Stored entries:
%%

Lemma recoverable_recovers d V : recoverable np d V -> recovers d V.
Proof using Hnp.
  intros H o ram Hram. pose proof H as (c & Hh & Hc & Hent & HV). unfold recover.
  assert (HF : fallback np (reboot d o ram) (d_hdr d) V V).
  { split; [unfold ready; cbn [tailq_inited lg reboot zero_log map_back Log.ram]; lia|]. by exists c, c. }
  destruct (apply_disk_log_any np Hnp _ _ _ _ HF) as (r & s & Hr & _ & Hseen & Hsafe & Hok). exists r, s. split; [done|]. split; [naive_solver|]. split.
  - destruct Hseen as (ws & -> & HP). rewrite app_nil_r. eapply list.Forall_impl; [exact HP|]. naive_solver.
  - assert (Hall : all_buffers (reboot d o ram)) by done. destruct r as [h|e|]; [|done|naive_solver]. destruct Hok as (-> & Hrs & Hw).
    split_and!; [symmetry; apply Hrs|by apply restored_log_ok|by apply Hw].
Qed.

(** What a step leaves on the disk, when it keeps the [c0] records of the header. *)
Lemma keeps_recoverable s s' V0 V1 m c c0 :
  log_state s V0 V1 m c c0 -> keeps_log np s s' c -> seen_only (fun d => recoverable np d V0) s s' /\ recoverable np (dk s') V0.
Proof using Type.
  intros H Hk. destruct (lo_entries _ _ _ _ _ _ H) as [Hent Hc0]. pose proof (lo_hdr _ _ _ _ _ _ H) as Hh. pose proof (lo_le _ _ _ _ _ _ H) as Hle.
  assert (Hd : forall d, d_hdr d = d_hdr (dk s) -> agree np c (bls s) (d_blocks d) -> recoverable np d V0).
  { intros d Hd Ha. eapply (agree_recoverable d (bls s) c0); [congruence|by eapply agree_le|done|done|apply H]. }
  split; [|apply Hd; apply Hk]. destruct (kl_writes _ _ _ _ Hk) as (ws & Hws & HF). exists ws. split; [done|].
  eapply list.Forall_impl; [exact HF|]. intros d [H1 H2]. by apply Hd.
Qed.

(** After a flush, complete or not, the last commit can be gone back to. *)
Lemma keeps_fallback s s' V0 V1 m c c0 :
  log_state s V0 V1 m c c0 -> keeps_log np s s' c -> same_shape (lg s) (lg s') -> fallback np s' (d_hdr (dk s)) V0 V0.
Proof using Type.
  intros H Hk (S1 & S2 & _ & _ & S5 & S6). destruct (lo_entries _ _ _ _ _ _ H) as [Hent Hc0]. pose proof H as [HI _ Hmb Hh Hle HV0 _].
  destruct (li_geom _ _ _ _ _ HI) as (_ & _ & _ & Hin & _). destruct (li_mem _ _ _ _ _ HI) as [_ Hmem].
  pose proof (agree_le _ c0 _ _ _ Hle (kl_agree _ _ _ _ Hk)) as Ha.
  assert (HV : forall b, blk np b -> dview (bls s') c0 b = V0 b).
  { intros b Hb. rewrite (agree_dview np c0 (bls s)); [by apply HV0|done|by destruct Hb as (_ & ? & _)]. }
  split; [unfold ready; rewrite S6, Hin; lia|]. exists c0, c0. rewrite Hh, (kl_hdr _ _ _ _ Hk), Hh, (agree_entries np c0 (bls s)) by done. by split_and!.
Qed.

Lemma flushed_applying s m c :
  linv np (lg s) (bls s) m c -> Forall (fun x => ln_dirty x = false) (nodes (lg s)) -> (map_need np <= map_back (lg s))%nat -> applying s m c.
Proof using Type.
  intros [(G1 & G2 & G3 & G4 & _) (Hh & _) Hpos Hroom Hent [Hnd Hblk] Hmem Hclean] Hcl Hmb. rewrite list.Forall_forall in Hblk, Hcl.
  split; try done.
  - apply list.Forall_forall. intros x Hx. destruct (Hclean x Hx (Hcl x Hx)) as [H1 H2]. split_and!; [by apply Hblk|done|done].
  - intros b v Hv. by rewrite <- Hpos.
  - intros b Hb Hm _. rewrite Hpos in Hm. unfold dview, dread. rewrite replay_lookup. by destruct (last_idx b (entries (bls s) c)).
Qed.

(** Applying the log after the header was written, as often as it takes. *)
Lemma apply_commit_any s m c V :
  applying s m c -> d_hdr (dk s) = mkHdr (Z.of_nat c) np -> (forall b, blk np b -> dview (bls s) c b = V b) ->
  exists r s', (retry_io log_apply_mem;; retry_io (write_header (mkHdr 0 np));; lassert_ok disk_flush;; mret (mkHdr 0 np)) s = (r, s') /\
    (length (io s') <= length (io s))%nat /\ seen_only (fun d => recoverable np d V) s s' /\ recoverable np (dk s') V /\
    match r with
    | Ok h => h = d_hdr (dk s') /\ restored np s' V /\ (io s = [] -> whole (lg s) -> whole (lg s'))
    | Err _ => False
    | Panic => io s <> [] \/ ~ whole (lg s)
    end.
Proof using Hnp.
  intros HA Hh HV. pose proof (ap_ent _ _ _ HA) as Hent. pose proof (ap_room _ _ _ HA) as Hc.
  destruct (retry_apply_any (S (length (io s))) s m c HA) as (r & s1 & Hr & [Hio1 Hh1 Hd1 Hs1] & Hok); [lia|].
  assert (Hrec : forall d, d_hdr d = d_hdr (dk s) -> homed (entries (bls s) c) (bls s) (d_blocks d) -> recoverable np d V).
  { intros d H1 H2. by eapply (homed_recoverable np (entries (bls s) c) (bls s) c); [..|congruence|exact H2]. }
  assert (Hseen1 : seen_only (fun d => recoverable np d V) s s1) by (eapply seen_impl; [|exact Hs1]; intros d [? ?]; by apply Hrec).
  unfold mbind at 1, LM_bind at 1. unfold retry_io at 1. rewrite Hr. destruct r as [[]|e|]; [|done|].
  2:{ exists Panic, s1. split_and!; [done..|by apply Hrec|done]. }
  destruct Hok as (F1 & HV1 & Hw1).
  assert (HVs : forall b, blk np b -> cont (dread (bls s1) b) = V b) by (intros b Hb; rewrite HV1 by done; by apply HV).
  assert (Hnew : recoverable np (Disk (mkHdr 0 np) (bls s1)) V) by (exists 0%nat; simpl; split_and!; [done|lia|constructor|exact HVs]).
  destruct (retry_header_any (fun d => recoverable np d V) (mkHdr 0 np) (S (length (io s1))) s1) as (s2 & Hr2 & Hl2 & Hd2 & Hs2 & Hio2); [lia|done|].
  unfold mbind at 1, LM_bind at 1. unfold retry_io at 1. rewrite Hr2. pose proof (seen_trans _ _ _ _ Hseen1 Hs2) as Hseen2.
  destruct (lassert_flush_cases s2) as (r & s3 & Hr3 & Hl3 & Hd3 & Hw3 & Hio3 & Hok3). unfold mbind at 1, LM_bind at 1. rewrite Hr3.
  assert (Hseen3 : seen_only (fun d => recoverable np d V) s s3) by (eapply seen_trans; [exact Hseen2|by apply seen_refl]).
  destruct Hok3 as [->|[-> Hlt]].
  - exists (Ok (mkHdr 0 np)), s3. rewrite Hd3, Hd2. split_and!; [done|lia|done|done|done| |rewrite Hl3, Hl2; auto].
    split; rewrite ?Hd3, ?Hd2; [|done|exact HVs]. destruct F1 as [I1 _ _ _ L1 R1 W1].
    split; rewrite ?Hl3, ?Hl2, ?Hd3, ?Hd2; try done. unfold all_buffers in *. by rewrite Hl3, Hl2.
  - exists Panic, s3. rewrite Hd3, Hd2. split_and!; [done|lia|done..|]. left. intros E. rewrite E in Hio1. simpl in Hio1. lia.
Qed.

Lemma commit_any s V0 V1 h :
  log_ok s V0 V1 -> in_mem (lg s) + on_disk (lg s) + 1 < np -> ph_log_max h = np ->
  let safe d := recoverable np d V0 \/ recoverable np d V1 in
  exists r s', pstate_sync_commit h s = (r, s') /\ (length (io s') <= length (io s))%nat /\ seen_only safe s s' /\ safe (dk s') /\
    match r with
    | Ok h' => h' = d_hdr (dk s') /\ log_ok s' V1 V1 /\ (io s = [] -> whole (lg s) -> whole (lg s'))
    | Err e => e = E_IO /\ io s <> [] /\ (whole (lg s) -> whole (lg s')) /\ exists V, (V = V0 \/ V = V1) /\ fallback np s' (d_hdr (dk s)) V0 V
    | Panic => io s <> [] \/ ~ whole (lg s)
    end.
Proof using Hnp.
  intros (m & c & c0 & HL) Hroom Hmax safe. pose proof HL as [HI Hod Hmb Hh0 Hc0 HV0 HV1]. unfold pstate_sync_commit.
  destruct (log_flush_any np s m c HI Hod Hroom) as (r & s1 & Hfl & Hk1 & Hsh1 & Hok1).
  destruct (keeps_recoverable _ _ _ _ _ _ _ HL Hk1) as [Hseen1 Hrec1]. pose proof (keeps_fallback _ _ _ _ _ _ _ HL Hk1 Hsh1) as Hfb1.
  pose proof (kl_io _ _ _ _ Hk1) as Hio1. assert (Hne : forall n, (n < length (io s))%nat -> io s <> []) by (intros n; destruct (io s); [simpl; lia|done]).
  assert (Hwh1 : whole (lg s) -> whole (lg s1)) by (destruct Hsh1 as (S1 & S2 & _); unfold whole; by rewrite S1, S2).
  assert (Hs1 : seen_only safe s s1) by (eapply seen_impl; [|exact Hseen1]; by left).
  unfold mbind at 1, LM_bind at 1. rewrite Hfl. destruct r as [z|e|]; [| |done].
  2:{ destruct Hok1 as [-> Hlt]. exists (Err E_IO), s1. split_and!; [done|done|done|by left|done|by eapply Hne|done|]. exists V0. split; [by left|done]. }
  destruct Hok1 as (m1 & c1 & -> & Hc1 & Hod1 & [HI1 Hv1 Hcl1]).
  destruct (disk_flush_cases s1) as (r & s2 & Hr2 & Hl2 & Hd2 & Hw2 & Hio2 & Hok2). unfold mbind at 1, LM_bind at 1. rewrite Hr2.
  assert (Hs2 : seen_only safe s s2) by (eapply seen_trans; [exact Hs1|by apply seen_refl]).
  assert (Hfb2 : fallback np s2 (d_hdr (dk s)) V0 V0).
  { destruct Hfb1 as [R1 Hex]. split; [|by rewrite Hd2]. unfold ready in *. rewrite Hl2. destruct (li_geom _ _ _ _ _ HI1) as (_ & _ & _ & -> & _).
    destruct Hsh1 as (_ & _ & _ & _ & S5 & _). destruct (li_mem _ _ _ _ _ HI1). lia. }
  destruct Hok2 as [->|[-> Hlt]].
  2:{ exists (Err E_IO), s2. rewrite Hd2, Hl2. split_and!; [done|lia|done|by left|done|apply (Hne (length (io s2))); lia|done|]. exists V0. split; [by left|done]. }
  cbv zeta. destruct (write_header_cases (mkHdr (Z.of_nat c1) (ph_log_max h)) s2) as (r & s3 & Hr3 & Hl3 & Hio3 & Hd3 & Hok3).
  rewrite Hmax in *. cbn [ph_log_max ph_log_blocks].
  assert (HV : forall b, blk np b -> dview (bls s1) c1 b = V1 b).
  { intros b Hb. rewrite <- HV1, <- Hv1 by done. symmetry. by apply (lview_clean np _ _ m1). }
  pose proof (li_room _ _ _ _ _ HI1) as Hr1. pose proof (li_ent _ _ _ _ _ HI1) as He1.
  assert (Hnew : recoverable np (Disk (mkHdr (Z.of_nat c1) np) (bls s1)) V1) by (by exists c1).
  assert (Hs3 : seen_only safe s s3 /\ safe (dk s3)).
  { destruct Hd3 as [(Hd & Hw & _)|[Hd Hw]]; rewrite Hd, ?Hd2.
    - split; [|by left]. eapply seen_trans; [exact Hs2|by apply seen_refl].
    - split; [|by right]. eapply seen_trans; [exact Hs2|]. exists [dk s3]. rewrite Hw. split; [done|]. apply list.Forall_singleton. rewrite Hd, Hd2. by right. }
  destruct Hs3 as [Hs3 Hsafe3]. unfold mbind at 1, LM_bind at 1. rewrite Hr3. destruct Hok3 as [->|[-> Hlt]].
  2:{ exists (Err E_IO), s3. rewrite Hl3, Hl2. split_and!; [done|lia|done|done|done|apply (Hne (length (io s3))); lia|done|].
      assert (Hrd : ready np s3).
      { destruct Hfb1 as [R1 _]. unfold ready in *. rewrite Hl3, Hl2. destruct (li_geom _ _ _ _ _ HI1) as (_ & _ & _ & -> & _).
        destruct Hsh1 as (_ & _ & _ & _ & S5 & _). destruct (li_mem _ _ _ _ _ HI1). lia. }
      destruct Hd3 as [(Hd & _)|[Hd _]].
      - exists V0. split; [by left|]. split; [done|]. rewrite Hd. by destruct Hfb2 as [_ ?].
      - exists V1. split; [by right|]. split; [done|]. exists c0, c1. rewrite Hd, Hd2, Hh0. cbn [d_hdr d_blocks]. split_and!; [done|done|lia|done|done| |done].
        intros b Hb. rewrite <- HV0 by done. apply (agree_dview np); [|by destruct Hb as (_ & ? & _)]. eapply agree_le; [exact Hc0|apply Hk1]. }
  destruct Hd3 as [(_ & _ & ?)|[Hd3 _]]; [done|]. rewrite Hd2 in Hd3.
  destruct (lassert_flush_cases s3) as (r & s4 & Hr4 & Hl4 & Hd4 & Hw4 & Hio4 & Hok4). unfold mbind at 1, LM_bind at 1. rewrite Hr4.
  assert (Hs4 : seen_only safe s s4) by (eapply seen_trans; [exact Hs3|by apply seen_refl]). rewrite Hd3 in Hd4.
  destruct Hok4 as [->|[-> Hlt]].
  2:{ exists Panic, s4. rewrite Hd4. split_and!; [done|lia|done|by right|]. left. apply (Hne (length (io s4))). lia. }
  assert (Hl : lg s4 = lg s1) by congruence. erewrite lbind_ok by reflexivity. rewrite Hl.
  assert (Hmb1 : (map_need np <= map_back (lg s1))%nat) by (destruct Hsh1 as (_ & _ & _ & _ & -> & _); done).
  destruct (_ || _).
  - destruct (apply_commit_any s4 m1 c1 V1) as (r & s5 & Hr5 & Hio5 & Hs5 & Hd5 & Hok5).
    { apply flushed_applying; rewrite ?Hl, ?Hd4; done. }
    { by rewrite Hd4. }
    { by rewrite Hd4. }
    exists r, s5. split_and!; [exact Hr5|lia| |by right|].
    { eapply seen_trans; [exact Hs4|]. eapply seen_impl; [|exact Hs5]. by right. }
    rewrite Hl in Hok5. assert (Hq : io s = [] -> io s4 = []) by (intros E; rewrite E in *; simpl in *; destruct (io s4); [done|simpl in *; lia]).
    destruct r as [h'|e|]; [|done|].
    + destruct Hok5 as (-> & Hrs & Hw). split_and!; [done|by apply restored_log_ok|auto].
    + destruct Hok5 as [H4|H4]; [left; auto|right; auto].
  - exists (Ok (mkHdr (Z.of_nat c1) np)), s4. rewrite Hd4. split_and!; [done|lia|done|by right|done| |intros _; rewrite Hl; done].
    exists m1, c1, c1. split; rewrite ?Hl, ?Hd4; try done. intros b Hb. cbn [d_blocks]. rewrite <- HV1 by done. by apply Hv1.
Qed.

%%

_What you have to do_:
Take the entries above and return only the lines from the one with "destruct Hs3 as" to the one with "seen_trans; [exact Hs4|].", both included, unchanged.

_Exercise output_:
  destruct Hs3 as [Hs3 Hsafe3]. unfold mbind at 1, LM_bind at 1. rewrite Hr3. destruct Hok3 as [->|[-> Hlt]].
  2:{ exists (Err E_IO), s3. rewrite Hl3, Hl2. split_and!; [done|lia|done|done|done|apply (Hne (length (io s3))); lia|done|].
      assert (Hrd : ready np s3).
      { destruct Hfb1 as [R1 _]. unfold ready in *. rewrite Hl3, Hl2. destruct (li_geom _ _ _ _ _ HI1) as (_ & _ & _ & -> & _).
        destruct Hsh1 as (_ & _ & _ & _ & S5 & _). destruct (li_mem _ _ _ _ _ HI1). lia. }
      destruct Hd3 as [(Hd & _)|[Hd _]].
      - exists V0. split; [by left|]. split; [done|]. rewrite Hd. by destruct Hfb2 as [_ ?].
      - exists V1. split; [by right|]. split; [done|]. exists c0, c1. rewrite Hd, Hd2, Hh0. cbn [d_hdr d_blocks]. split_and!; [done|done|lia|done|done| |done].
        intros b Hb. rewrite <- HV0 by done. apply (agree_dview np); [|by destruct Hb as (_ & ? & _)]. eapply agree_le; [exact Hc0|apply Hk1]. }
  destruct Hd3 as [(_ & _ & ?)|[Hd3 _]]; [done|]. rewrite Hd2 in Hd3.
  destruct (lassert_flush_cases s3) as (r & s4 & Hr4 & Hl4 & Hd4 & Hw4 & Hio4 & Hok4). unfold mbind at 1, LM_bind at 1. rewrite Hr4.
  assert (Hs4 : seen_only safe s s4) by (eapply seen_trans; [exact Hs3|by apply seen_refl]). rewrite Hd3 in Hd4.
  destruct Hok4 as [->|[-> Hlt]].
  2:{ exists Panic, s4. rewrite Hd4. split_and!; [done|lia|done|by right|]. left. apply (Hne (length (io s4))). lia. }
  assert (Hl : lg s4 = lg s1) by congruence. erewrite lbind_ok by reflexivity. rewrite Hl.
  assert (Hmb1 : (map_need np <= map_back (lg s1))%nat) by (destruct Hsh1 as (_ & _ & _ & _ & -> & _); done).
  destruct (_ || _).
  - destruct (apply_commit_any s4 m1 c1 V1) as (r & s5 & Hr5 & Hio5 & Hs5 & Hd5 & Hok5).
    { apply flushed_applying; rewrite ?Hl, ?Hd4; done. }
    { by rewrite Hd4. }
    { by rewrite Hd4. }
    exists r, s5. split_and!; [exact Hr5|lia| |by right|].
    { eapply seen_trans; [exact Hs4|]. eapply seen_impl; [|exact Hs5]. by right. }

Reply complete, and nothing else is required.